Anahad O’Connor para The New York Times:
“Podrías preguntarte: ‘¿Esta es la misma hora a la que desperté anoche? ¿Por qué me pasa esto siempre?’”, dijo Ramar. “Estos pensamientos no son útiles para volver a dormirse”.
Si te das cuenta de que llevas 25 minutos o más despierto, los expertos aconsejan que salgas de la cama y realices una actividad que te tranquilice mentalmente, cualquier cosa que combata los pensamientos estresantes que te roban el sueño. Los estiramientos ligeros o los ejercicios de respiración pueden ayudar, así como la meditación, que los estudios han demostrado pueden ayudar a combatir el insomnio crónico. Puedes sentarte en el sofá a tejer, o leer un libro o una revista con luz suave. Eso sí, evita leer en tu teléfono móvil pues la luz azul de estos dispositivos puede detener la producción de melatonina, la hormona que causa somnolencia. Sin embargo, puedes recurrir a tu teléfono para usar una aplicación como Calm o Headspace, diseñadas para ayudar a meditar y dormir.

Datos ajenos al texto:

(** The digits of [n], at least as many as the precision asks for *)
Definition digits_of (l : layout) (base : Z) (upper : bool) (n : Z) : list Z :=
  let ds := digits_text upper base n in
  replicate (Z.to_nat (default 0 (l_digits l) - Z.of_nat (length ds))) 48 ++ ds.

Definition sign_text (l : layout) (n : Z) : list Z :=
  if n <? 0 then [45] else if l_plus l then [43] else if l_blank l then [32] else [].

Definition number_means (l : layout) (pre : list Z) (base : Z) (upper : bool) (n : Z) : list Z :=
  lay_out (l_left l) (l_zero l) (default 0 (l_width l)) pre (digits_of l base upper n).

(** A pointer without a width has eight digits. *)
Definition pointer_means (l : layout) (n : Z) : list Z :=
  match l_width l with
  | Some _ => number_means l [] 16 false n
  | None => lay_out (l_left l) true 8 [] (digits_of l 16 false n)
  end.

(** A positive precision cuts the string, a precision of 0 does not. *)
Definition string_means (l : layout) (s : list Z) : list Z :=
  let s := match l_digits l with Some p => if 0 <? p then take (Z.to_nat p) s else s | None => s end in
  lay_out (l_left l) false (default 0 (l_width l)) [] s.

(** The value of an argument: the low 16 or 32 bits, with or without a sign *)
Definition bits (q : qualifier) : Z := match q with Short => 16 | _ => 32 end.

(** The next argument as an [int] *)
Definition int_arg (args : list Z) : option (Z * list Z) :=
  match args with w :: args' => Some (swrap 32 w, args') | [] => None end.

Definition count_means (n : count) (args : list Z) : option (option Z * list Z) :=
  match n with
  | Absent => Some (None, args)
  | Given n => Some (Some n, args)
  | Star => '(w, args) ← int_arg args; Some (Some w, args)
  end.

(** The layout of a field and the arguments left: a negative width aligns to the left
    ([INT_MIN] has no meaning), a negative precision is 0. *)
Definition layout_of (f : field) (args : list Z) : option (layout * list Z) :=
  '(w, args) ← count_means (f_width f) args;
  '(p, args) ←
    match f_precision f with
    | NoPrecision => Some (None, args)
    | Dot n => '(p, args) ← count_means n args; Some (Some (Z.max 0 (default 0 p)), args)
    end;
  if bool_decide (w = Some (- 2 ^ 31)) then None else
  Some (mk_layout
    (bool_decide (Minus ∈ f_flags f) || match w with Some w => w <? 0 | None => false end)
    (bool_decide (Zero ∈ f_flags f)) (bool_decide (Plus ∈ f_flags f)) (bool_decide (Blank ∈ f_flags f))
    (Z.abs <$> w) p, args).

(** The string an argument points to; a null pointer stands for "(NULL)". *)
Definition pointed (strings : gmap Z (list Z)) (p : Z) : option (list Z) :=
  if p =? 0 then Some [40; 78; 85; 76; 76; 41] else strings !! p.

(** The text of a conversion that takes the argument [w] *)
Definition argument_means (strings : gmap Z (list Z)) (l : layout) (q : qualifier) (c : conversion) (w : Z) : option (list Z) :=
  match c with
  | Char => Some (lay_out (l_left l) false (default 0 (l_width l)) [] [uwrap 8 w])
  | Str => string_means l <$> pointed strings (uwrap 32 w)
  | Pointer => Some (pointer_means l (uwrap 32 w))
  | Signed _ => let n := swrap (bits q) w in Some (number_means l (sign_text l n) 10 false (Z.abs n))
  | Unsigned => Some (number_means l [] 10 false (uwrap (bits q) w))
  | Hex upper => Some (number_means l [] 16 upper (uwrap (bits q) w))
  | Percent | Other _ => None
  end.

Definition field_means (strings : gmap Z (list Z)) (f : field) (args : list Z) : option (list Z * list Z) :=
  '(l, args) ← layout_of f args;
  match f_conversion f with
  | Percent => Some ([37], args)
  | Other c => Some ([37; c], args)
  | c => match args with
         | w :: args' => t ← argument_means strings l (f_qualifier f) c w; Some (t, args')
         | [] => None
         end
  end.

(** The text of a format with its arguments *)
Fixpoint format_means (strings : gmap Z (list Z)) (fmt : list item) (args : list Z) : option (list Z) :=
  match fmt with
  | [] => Some []
  | Literal c :: fmt' => t ← format_means strings fmt' args; Some (c :: t)
  | Field f :: fmt' =>
      '(x, args) ← field_means strings f args;
      t ← format_means strings fmt' args; Some (x ++ t)
  end.

(** ** Flags and masks *)

Definition mask_of (x : flag) : Z :=
  match x with Minus => LEFT | Plus => PLUS | Blank => SPACE | Hash => SPECIAL | Zero => ZEROPAD end.
Definition masks (fs : list flag) (m : Z) : Z := foldl (fun m x => Z.lor m (mask_of x)) m fs.

Lemma has_lor_l a b x : has (Z.lor a b) x = has a x || has b x.
Proof.
  unfold has. rewrite Z.land_lor_distr_l.
  destruct (Z.eqb_spec (Z.lor (Z.land a x) (Z.land b x)) 0) as [E|E].
  - apply Z.lor_eq_0_iff in E as [-> ->]. done.
  - destruct (Z.eqb_spec (Z.land a x) 0) as [E1|]; [|done].
    destruct (Z.eqb_spec (Z.land b x) 0) as [E2|]; [|done]. rewrite E1, E2 in E. done.
Qed.

Lemma has_masks fs m x :
  x ∈ [LEFT; PLUS; SPACE; ZEROPAD; SIGN; LARGE] ->
  has (masks fs m) x = has m x || existsb (fun y => has (mask_of y) x) fs.
Proof.
  intros Hx. revert m. induction fs as [|y fs IH]; intros m; simpl; [by rewrite orb_false_r|].
  unfold masks in *. rewrite IH, has_lor_l. by rewrite orb_assoc.
Qed.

Al final, cuando empieces a sentir cansancio, vuelve a la cama e intenta dormitar. Luego, al siguiente día, pon en práctica los siguientes hábitos de higiene del sueño para mejorar tus probabilidades de dormir profundamente toda la noche.
Muy buen artículo que resume las principales recomendaciones basadas en la evidencia y que usualmente usamos en la terapia con los consultantes que tienen problemas de insomnio.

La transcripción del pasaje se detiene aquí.